5.3 Effects of highly reducing conditions in vivo

Studies on intraperitoneal infections with Cl. perfringens in passively immunised guinea pigs showed that very large numbers of bacteria (109–1010) produced highly reducing conditions (Eh −420 mV) and a low pH (6.4) in the peritoneal cavity which led to a large increase in vascular permeability, shock and death. The exudates were completely non-toxic for normal animals but rich in protein [31]. These data raise the possibility that any massive infection with bacteria capable of producing highly reducing conditions may lead to loss of normal vascular permeability and result in haemoconcentration and the development of shock. In man, a fall in oxygen tension below 15–20 mm Hg in the small vessels of the arm even for a short time causes an increase in vascular permeability [31].
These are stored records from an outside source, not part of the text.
(** What the [k]-th request of a run gives when it is the query for
    [bboxes]. *)
Definition answer (host : Host) (k : nat) (bboxes : list Bbox) : outcome OverpassData :=
  (queryOverpassBboxes host bboxes (mkWorld 0 k [])).1.

(** Every query fails, whenever it is made and whatever it asks. *)
Definition allQueriesFail (host : Host) : Prop :=
  ∀ k bboxes, ∃ err, answer host k bboxes = Thrown err.

(** The elements that the [k]-th request brings when it asks for [batch]:
    [None] when the query or the spreading of its elements throws. *)
Definition attemptGain (host : Host) (k : nat) (batch : list Bbox)
  : option (list Feature) :=
  match answer host k batch with
  | Returned data =>
      match elements data with Returned els => Some els | Thrown _ => None end
  | Thrown _ => None
  end.

(** What one box adds in the retry loop: its elements, or nothing. *)
Definition retryGain (host : Host) (k : nat) (b : Bbox) : list Feature :=
  default [] (attemptGain host k [b]).

(** What a batch adds, and the number of requests it takes, when its first
    request is number [k]. *)
Definition batchGain (host : Host) (k : nat) (batch : list Bbox)
  : list Feature * nat :=
  match attemptGain host k batch with
  | Some els => (els, 1%nat)
  | None => (concat (imap (fun j b => retryGain host (S k + j) b) batch),
             S (length batch))
  end.

(** What the batches starting at the indices [idxs] add, from request
    number [k] on. *)
Fixpoint gathered (host : Host) (bboxes : list Bbox) (idxs : list nat) (k : nat)
  : list Feature :=
  match idxs with
  | [] => []
  | i :: rest =>
      let gain := batchGain host k (slice i (i + BATCH_SIZE) bboxes) in
      gain.1 ++ gathered host bboxes rest (k + gain.2)
  end.

(** ** Distances *)

(** The distances that the first loop compares with the threshold: one per
    sample that is not skipped. *)
Definition coarseDists (centroidLat centroidLon : R) (routeCoords : list Point)
  : list R :=
  let step := Nat.max 1 (length routeCoords / 500) in
  map (coarseDist centroidLat centroidLon routeCoords step)
      (List.filter
         (fun i => negb (coarseSkipped centroidLat centroidLon routeCoords step i))
         (strided (length routeCoords) 0 step (length routeCoords - 1))).

(** The distances that the second loop compares with the threshold: one per
    segment that is not skipped. *)
Fixpoint fineDists (centroidLat centroidLon : R) (routeCoords : list Point) : list R :=
  match routeCoords with
  | (lon1, lat1) :: (((lon2, lat2) :: _) as rest) =>
      if fineSkip centroidLat centroidLon lon1 lat1 lon2 lat2
      then fineDists centroidLat centroidLon rest
      else fineDist centroidLat centroidLon lon1 lat1 lon2 lat2
           :: fineDists centroidLat centroidLon rest
  | _ => []
  end.

(** [m] is the least element of [ds]. *)
Definition minimumOf (ds : list R) (m : R) : Prop :=
  m ∈ ds ∧ ∀ d, d ∈ ds → m <= d.
Lemma letters_read_as_null n :
  Z.of_nat n = NULL_QSTRING ->
  repeat 97 n <> []
  /\ exists bs,
       _encode_qstring (Some (repeat 97 n)) = Ok bs
       /\ _decode_qstring bs 0 = Ok ([], 4).
Proof.
  intros Hn.
  assert (Hlen : len (repeat "a"%byte n) = NULL_QSTRING)
    by (unfold len; rewrite repeat_length; exact Hn).
  assert (He : _encode_qstring (Some (repeat 97 n))
               = Ok (be_bytes 4 NULL_QSTRING ++ repeat "a"%byte n)).
  { destruct n as [|n]; [discriminate|].
    change (repeat 97 (S n)) with (97 :: repeat 97 n).
    cbn [_encode_qstring].
    change (97 :: repeat 97 n) with (repeat 97 (S n)).
    rewrite utf8_encode_letters. cbn [of_option bind].
    rewrite Hlen. reflexivity. }
  split.
  - destruct n; [discriminate|]. discriminate.
  - eexists. split; [exact He|].
    apply (sentinel_length_is_null (repeat 97 n) (repeat "a"%byte n));
      [apply utf8_encode_letters | exact Hlen | exact He].
Qed.

(** Claim C10 as stated fails for a text of exactly [0xFFFFFFFF] bytes: its
    length prefix is the sentinel, and the bytes decode to the empty
    string. *)
Lemma sentinel_long_text_lost :
  sentinel_long_text <> []
  /\ exists bs,
       _encode_qstring (Some sentinel_long_text) = Ok bs
       /\ _decode_qstring bs 0 = Ok ([], 4).
Proof.
  apply (letters_read_as_null (Z.to_nat NULL_QSTRING)).
  apply Z2Nat.id. discriminate.
Qed.




(** ** Packed date-times *)

Lemma new_timedelta_normal d s us :
  Z.abs d <= 999999999 -> 0 <= s < 86400 -> 0 <= us < 1000000 ->
  new_timedelta d s us = Ok (mk_td d s us).
Proof.
  intros Hd Hs Hu. unfold new_timedelta. cbv zeta.
  rewrite (Z.div_small us), Z.add_0_r, (Z.div_small s), Z.add_0_r by lia.
  rewrite !Z.mod_small by lia.
  destruct (Z.gtb_spec (Z.abs d) 999999999); [lia | reflexivity].
Qed.

Lemma datetime_add_ok dt td :
  let secs := hour dt * 3600 + minute dt * 60 + second dt in
  let days := toordinal dt + td_days td
              + (secs + td_seconds td
                 + (microsecond dt + td_microseconds td) / 1000000) / 86400 in
  Z.abs (toordinal dt) <= 999999999 ->
  0 <= secs < 86400 -> 0 <= microsecond dt < 1000000 ->
  1 <= days <= _MAXORDINAL ->
  exists r, datetime_add dt td = Ok r.
Proof.
  intros secs days Ho Hs Hu Hd. unfold datetime_add. cbv zeta.
  fold secs. rewrite (new_timedelta_normal _ _ _ Ho Hs Hu). cbn [bind].
  unfold timedelta_add. cbn [td_days td_seconds td_microseconds].
  unfold new_timedelta. cbv zeta. fold days.
  unfold _MAXORDINAL in *.
  destruct (Z.gtb_spec (Z.abs days) 999999999); [lia|].
  cbn [bind td_days td_seconds td_microseconds].
  replace ((0 <? days) && (days <=? 3652059)) with true
    by (symmetry; apply andb_true_iff; lia).
  destruct (_ord2ymd days) as [[y m] d]. eauto.
Qed.
(** * Code Structure Analyzer: the extractor and the class splitter

    A shallow embedding of the domain logic of the repository:

    - [src/src/code_element.py] and [src/src/code_analyzer.py], the modular
      analyzer that [src/main_window.py] imports;
    - [src/scripts/generator.py], the single-file edition of the same program,
      whose [CodeElement] is a dataclass;
    - [split_classes], [_get_class_imports] and [_get_imported_names] of
      [src/main_window.py] (the same text in [src/scripts/generator.py]).

    Python's own libraries are not part of the repository.  [ast.parse],
    [ast.get_source_segment] and the regular-expression engine behind
    [re.finditer] are section variables; everything else the program calls
    ([str] methods, [os.path], [ast.walk]) is written out below.

    Texts are [string]s over 7-bit ASCII; a character above 127 is taken to
    be neither white space nor a word character. *)

From Stdlib Require Import String Ascii List Arith Lia Bool Permutation Sorted.
From Stdlib Require Import DecimalString.
Import ListNotations.
Open Scope list_scope.
Open Scope string_scope.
In septic peritonitis in man it has been shown that the mean pH in drainage fluid from 59 patients was 6.75 compared with 7.49 in 105 uninfected patients. The pO2 in 17 infected patients was zero or near zero [34]. Unfortunately, a zero pO2 does not indicate whether reducing conditions exist and to explore this it would be essential to measure the Eh and pH. It is also important to assess the total viable bacterial count in infected tissues. Only very large numbers of bacteria can produce highly reducing conditions, and much more data on this aspect is required.

5.4 Hyperbaric oxygen

Treatment of infected tissues with hyperbaric oxygen to raise the Eh might be very useful since it would restore normal bactericidal systems nullified by highly reducing conditions. At the same time, it would be essential that the pH was restored to normal values. In practice the problem of free iron being provided by haem compounds would remain, but exactly what happens in these circumstances needs to be explored [31].

6 Conclusions

The heart of the matter in bacterial infection is a competition for iron between the host and the invading organism. In normal individuals, two factors control the availability of iron for bacteria. Haem compounds are unavailable since they are enclosed in erythrocytes or other tissue cells. In tissue fluids such as plasma, severe iron restriction due to the iron binding proteins is controlled by the Eh and pH, which in turn is directly maintained by the level of oxygenation.

Freely available iron can have devastating effects on natural resistance to infection, and result in the abolition of protective bactericidal mechanisms in tissue fluids, which can lead to rapid bacterial growth. This can overwhelm phagocytic systems with disastrous results for the host.

Hyperbaric oxygen may be useful for the treatment of infected tissue by restoring tissue Eh and pH, together with normal bactericidal systems. This requires further investigation.